(** The same looking at the end of the bytes, given in reverse. *)
Definition spaceWidthRev (r : list ascii) : nat :=
  match r with
  | c :: r1 =>
      if (spaceWidth [c] =? 1)%nat then 1
      else match r1 with
      | d :: r2 =>
          if (spaceWidth [d; c] =? 2)%nat then 2
          else match r2 with
          | e :: _ => if (spaceWidth [e; d; c] =? 3)%nat then 3 else 0
          | [] => 0
          end
      | [] => 0
      end
  | [] => 0
  end.

(** Strips the white-space runes at the front; [skip] counts the bytes
    of the rune being passed. *)
Fixpoint trimFront (width : list ascii → nat) (l : list ascii) (skip : nat)
  : list ascii :=
  match l with
  | [] => []
  | _ :: l' =>
      match skip with
      | S k => trimFront width l' k
      | O =>
          match width l with
          | O => l
          | S k => trimFront width l' k
          end
      end
  end.

Definition trimLeftSpace (l : list ascii) : list ascii :=
  trimFront spaceWidth l 0.

Definition trimRightSpace (l : list ascii) : list ascii :=
  rev (trimFront spaceWidthRev (rev l) 0).

(** [strings.TrimSpace(s)] *)
Definition TrimSpace (s : string) : string :=
  str (trimRightSpace (trimLeftSpace (chars s))).

(** The field read so far, if it is not empty. *)
Definition flush (cur : list ascii) : list string :=
  match cur with [] => [] | _ :: _ => [str (rev cur)] end.

(** [strings.FieldsFunc] on the bytes: [sep] gives the width of the
    separator at the front ([0]: none); [cur] is the field being read, in
    reverse; [skip] counts the bytes of a separator still to pass. *)
Fixpoint fieldsAux (sep : list ascii → nat) (l : list ascii) (skip : nat)
    (cur : list ascii) : list string :=
  match l with
  | [] => flush cur
  | c :: l' =>
      match skip with
      | S k => fieldsAux sep l' k cur
      | O =>
          match sep l with
          | O => fieldsAux sep l' 0 (c :: cur)
          | S k =>
              flush cur ++ fieldsAux sep l' k []
          end
      end
  end.

(** [strings.Fields(s)]: the maximal runs without white space. *)
Definition Fields (s : string) : list string :=
  fieldsAux spaceWidth (chars s) 0 [].

(** [strings.FieldsFunc(s, f)] for a predicate [f] that holds of ASCII
    characters only. *)
Definition FieldsFunc (s : string) (f : ascii → bool) : list string :=
  fieldsAux (λ l, match l with c :: _ => if f c then 1 else 0 | [] => 0 end)
            (chars s) 0 [].

Fixpoint dropWhile (f : ascii → bool) (l : list ascii) : list ascii :=
  match l with
  | c :: l' => if f c then dropWhile f l' else l
  | [] => []
  end.

(** [strings.Trim(s, cutset)] for an ASCII [cutset]. *)
Definition Trim (s cutset : string) : string :=
  let cut c := bool_decide (c ∈ chars cutset) in
  str (rev (dropWhile cut (rev (dropWhile cut (chars s))))).

(** ** Runes and UTF-8: packages [unicode/utf8] and [unicode] *)

(** A rune is a code point, Go's [int32]. *)
Definition rune : Type := Z.

Definition RuneError : rune := 0xFFFD%Z.
Definition MaxRune : rune := 0x10FFFF%Z.
Definition MaxASCII : rune := 0x7F%Z.
Definition MaxLatin1 : rune := 0xFF%Z.

(** A byte as a number, and the conversion [byte(x)] of a number: its low
    eight bits. *)
Definition byteOf (c : ascii) : Z := Z.of_N (code c).
Definition low8 (x : Z) : Z := (x mod 256)%Z.
Definition toByte (x : Z) : ascii := ascii_of_N (Z.to_N (low8 x)).

(** The table [first] of package [utf8] with its [acceptRanges]: for a
    leading byte, the size of its sequence and the range its second byte
    must lie in; [None] for the ASCII bytes and the bytes that lead no
    sequence. *)
Definition firstTable (s0 : Z) : option (nat * (Z * Z)) :=
  (if s0 <? 0xC2 then None
   else if s0 <=? 0xDF then Some (2%nat, (0x80, 0xBF))
   else if s0 =? 0xE0 then Some (3%nat, (0xA0, 0xBF))
   else if s0 <=? 0xEC then Some (3%nat, (0x80, 0xBF))
   else if s0 =? 0xED then Some (3%nat, (0x80, 0x9F))
   else if s0 <=? 0xEF then Some (3%nat, (0x80, 0xBF))
   else if s0 =? 0xF0 then Some (4%nat, (0x90, 0xBF))
   else if s0 <=? 0xF3 then Some (4%nat, (0x80, 0xBF))
   else if s0 =? 0xF4 then Some (4%nat, (0x80, 0x8F))
   else None)%Z.

(** [s[i]] for an index the code has checked. *)
Definition byteAt (l : list ascii) (i : nat) : Z := byteOf (nth i l zero).

(** [utf8.DecodeRuneInString]: the rune the bytes start with and its
    width; a byte that starts no well-formed sequence is [RuneError] of
    width 1. *)
Definition DecodeRune (l : list ascii) : rune * nat :=
  match l with
  | [] => (RuneError, 0%nat)
  | c0 :: _ =>
      let s0 := byteOf c0 in
      match firstTable s0 with
      | None => (if (s0 <? 0x80)%Z then s0 else RuneError, 1%nat)
      | Some (sz, (lo, hi)) =>
          if (length l <? sz)%nat then (RuneError, 1%nat)
          else
            let s1 := byteAt l 1 in
            if ((s1 <? lo) || (hi <? s1))%Z then (RuneError, 1%nat)
            else if (sz <=? 2)%nat
            then (Z.lor (Z.shiftl (Z.land s0 0x1F) 6) (Z.land s1 0x3F),
                  2%nat)
            else
              let s2 := byteAt l 2 in
              if ((s2 <? 0x80) || (0xBF <? s2))%Z then (RuneError, 1%nat)
              else if (sz <=? 3)%nat
              then (Z.lor (Z.lor (Z.shiftl (Z.land s0 0x0F) 12)
                                 (Z.shiftl (Z.land s1 0x3F) 6))
                          (Z.land s2 0x3F),
                    3%nat)
              else
                let s3 := byteAt l 3 in
                if ((s3 <? 0x80) || (0xBF <? s3))%Z then (RuneError, 1%nat)
                else (Z.lor (Z.lor (Z.lor (Z.shiftl (Z.land s0 0x07) 18)
                                          (Z.shiftl (Z.land s1 0x3F) 12))
                                   (Z.shiftl (Z.land s2 0x3F) 6))
                            (Z.land s3 0x3F),
                      4%nat)
      end
  end.

(** The runes of the bytes, as [for _, c := range s] and [[]rune(s)] give
    them; [skip] counts the bytes of the rune being passed. *)
Fixpoint runesAux (l : list ascii) (skip : nat) : list rune :=
  match l with
  | [] => []
  | _ :: l' =>
      match skip with
      | S k => runesAux l' k
      | O => let '(r, width) := DecodeRune l in r :: runesAux l' (width - 1)
      end
  end.

Definition runes (s : string) : list rune := runesAux (chars s) 0.

(** [utf8.AppendRune]: the bytes of a rune, as numbers; [RuneError] stands
    for a surrogate and for a number that is no code point. *)
Definition encode (r : rune) : list Z :=
  let i := (r mod 2 ^ 32)%Z in                          (* [uint32(r)] *)
  let three (r : rune) :=
    [Z.lor 0xE0 (low8 (Z.shiftr r 12));
     Z.lor 0x80 (Z.land (low8 (Z.shiftr r 6)) 0x3F);
     Z.lor 0x80 (Z.land (low8 r) 0x3F)]%Z in
  if (i <=? 0x7F)%Z then [low8 r]
  else if (i <=? 0x7FF)%Z
  then [Z.lor 0xC0 (low8 (Z.shiftr r 6)); Z.lor 0x80 (Z.land (low8 r) 0x3F)]%Z
  else if ((MaxRune <? i) || ((0xD800 <=? i) && (i <=? 0xDFFF)))%Z
  then three RuneError
  else if (i <=? 0xFFFF)%Z then three r
  else [Z.lor 0xF0 (low8 (Z.shiftr r 18));
        Z.lor 0x80 (Z.land (low8 (Z.shiftr r 12)) 0x3F);
        Z.lor 0x80 (Z.land (low8 (Z.shiftr r 6)) 0x3F);
        Z.lor 0x80 (Z.land (low8 r) 0x3F)]%Z.

Definition EncodeRune (r : rune) : list ascii := toByte <$> encode r.

(** [string(runes)] *)
Definition stringOfRunes (l : list rune) : string :=
  str (flat_map EncodeRune l).

(** [unicode.IsSpace] *)
Definition IsSpace (r : rune) : bool :=
  (if r <=? MaxLatin1
   then (r =? 0x09) || (r =? 0x0A) || (r =? 0x0B) || (r =? 0x0C)
        || (r =? 0x0D) || (r =? 0x20) || (r =? 0x85) || (r =? 0xA0)
   else (r =? 0x1680) || ((0x2000 <=? r) && (r <=? 0x200A))
        || (r =? 0x2028) || (r =? 0x2029) || (r =? 0x202F) || (r =? 0x205F)
        || (r =? 0x3000))%Z.

(** The tables of package [unicode] that the program reaches for the
    runes above U+007F: the upper-case and the title-case mapping
    ([unicode.To]) and the categories of letters and of digits.  They are
    data of Go's library, taken from the Unicode Character Database;
    what is proved below holds whatever they contain, or says what it
    needs of them. *)
Class UnicodeTables : Type := {
  toUpperCase : rune → rune;
  toTitleCase : rune → rune;
  isLetter : rune → bool;
  isDigit : rune → bool
}.

Section Case.
Context {U : UnicodeTables}.

(** [unicode.ToUpper] *)
Definition ToUpperRune (r : rune) : rune :=
  (if r <=? MaxASCII
   then if (0x61 <=? r) && (r <=? 0x7A) then r - 0x20 else r
   else toUpperCase r)%Z.

(** [unicode.ToTitle] *)
Definition ToTitleRune (r : rune) : rune :=
  (if r <=? MaxASCII
   then if (0x61 <=? r) && (r <=? 0x7A) then r - 0x20 else r
   else toTitleCase r)%Z.

(** What [strings.Map] writes for the rune its mapping returns: the
    encoding of the rune, nothing for a negative number. *)
Definition writeRune (r : rune) : list ascii :=
  if (0 <=? r)%Z then EncodeRune r else [].

(** [strings.Map(mapping, s)]: the mapping of each rune of [s], written
    in turn.  [Map] copies the runes that the mapping keeps, up to the
    first one it changes, as they stand in [s], which is their encoding;
    a byte that is no rune counts as changed and is written as the
    mapping of [RuneError]. *)
Definition Map (mapping : rune → rune) (s : string) : string :=
  str (flat_map (λ c, writeRune (mapping c)) (runes s)).

(** [strings.ToUpper(s)]: byte by byte when all of [s] is ASCII. *)
Definition ToUpper (s : string) : string :=
  if forallb (λ c, (code c <? 128)%N) (chars s)
  then str ((λ c, if in_range 97 122 c then ascii_of_N (code c - 32) else c)
            <$> chars s)
  else Map ToUpperRune s.

(** [isSeparator] of package [strings] *)
Definition isSeparator (r : rune) : bool :=
  (if r <=? 0x7F
   then
     if (0x30 <=? r) && (r <=? 0x39) then false
     else if (0x61 <=? r) && (r <=? 0x7A) then false
     else if (0x41 <=? r) && (r <=? 0x5A) then false
     else if r =? 0x5F then false
     else true
   else if isLetter r || isDigit r then false
   else IsSpace r)%Z.

(** The closure of [strings.Title] over the runes, [prev] being the rune
    before. *)
Fixpoint titleAux (prev : rune) (l : list rune) : list rune :=
  match l with
  | [] => []
  | r :: l' =>
      (if isSeparator prev then ToTitleRune r else r) :: titleAux r l'
  end.

(** [strings.Title(s)]: [strings.Map] with the closure above, which is
    called once for each rune, in order. *)
Definition Title (s : string) : string :=
  str (flat_map writeRune (titleAux 0x20%Z (runes s))).

End Case.

(** [strings.Builder]: [WriteString] of each piece in turn. *)
Definition writeAll (l : list string) : string :=
  foldr String.append EmptyString l.

End Strings.

(** ** Go's [regexp] package, for the expressions the program compiles *)

Module Regexp.
Import Strings.

(** Concatenations of literals, character classes repeated one or more
    times (greedy [+] or lazy [+?]) and capturing groups. *)
Inductive regex : Type :=
| Lit (s : string)
| Plus (greedy : bool) (class : ascii → bool)
| Group (r : regex)
| Seq (r1 r2 : regex).

(** [\s]: tab, line feed, form feed, carriage return, space. *)
Definition class_s (c : ascii) : bool :=
  bool_decide (c ∈ ["009"; "010"; "012"; "013"; " "]).

(** [\w]: [0-9A-Za-z_]. *)
Definition class_w (c : ascii) : bool :=
  in_range 48 57 c || in_range 65 90 c || in_range 97 122 c
  || (code c =? 95)%N.

(** [[\w-]] *)
Definition class_w_dash (c : ascii) : bool := class_w c || (code c =? 45)%N.

(** [.]: any character but the line feed. *)
Definition class_dot (c : ascii) : bool := negb (code c =? 10)%N.

Section Matcher.
Context {R : Type}.

(** After one character of the class was read: zero or more of them,
    the longest run first when greedy, the shortest first when lazy;
    [k] continues with the rest of the input and [None] backtracks. *)
Fixpoint more (greedy : bool) (class : ascii → bool) (s : string)
    (k : string → option R) : option R :=
  match s with
  | String c s' =>
      if class c then
        if greedy
        then match more greedy class s' k with
             | Some r => Some r
             | None => k s
             end
        else match k s with
             | Some r => Some r
             | None => more greedy class s' k
             end
      else k s
  | EmptyString => k s
  end.

(** Backtracking matcher with the priorities of leftmost-first
    matching: [k] receives the rest of the input and the captured
    groups, last closed first. *)
Fixpoint run (r : regex) (s : string) (caps : list string)
    (k : string → list string → option R) : option R :=
  match r with
  | Lit l =>
      if String.prefix l s
      then k (String.substring (String.length l)
                (String.length s - String.length l) s) caps
      else None
  | Plus greedy class =>
      match s with
      | String c s' =>
          if class c then more greedy class s' (λ rest, k rest caps)
          else None
      | EmptyString => None
      end
  | Group r1 =>
      run r1 s caps (λ rest caps',
        k rest (String.substring 0 (String.length s - String.length rest) s
                :: caps'))
  | Seq r1 r2 =>
      run r1 s caps (λ rest caps', run r2 rest caps' k)
  end.
End Matcher.

(** The match at the start of [s], if any: its groups in order. *)
Definition matchHere (r : regex) (s : string) : option (list string) :=
  run r s [] (λ _ caps, Some (rev caps)).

**Task statement:** Where in the records does the word "written" appear? Copy each line that holds it.

**Exercise output:**
(** [strings.Map(mapping, s)]: the mapping of each rune of [s], written
    a byte that is no rune counts as changed and is written as the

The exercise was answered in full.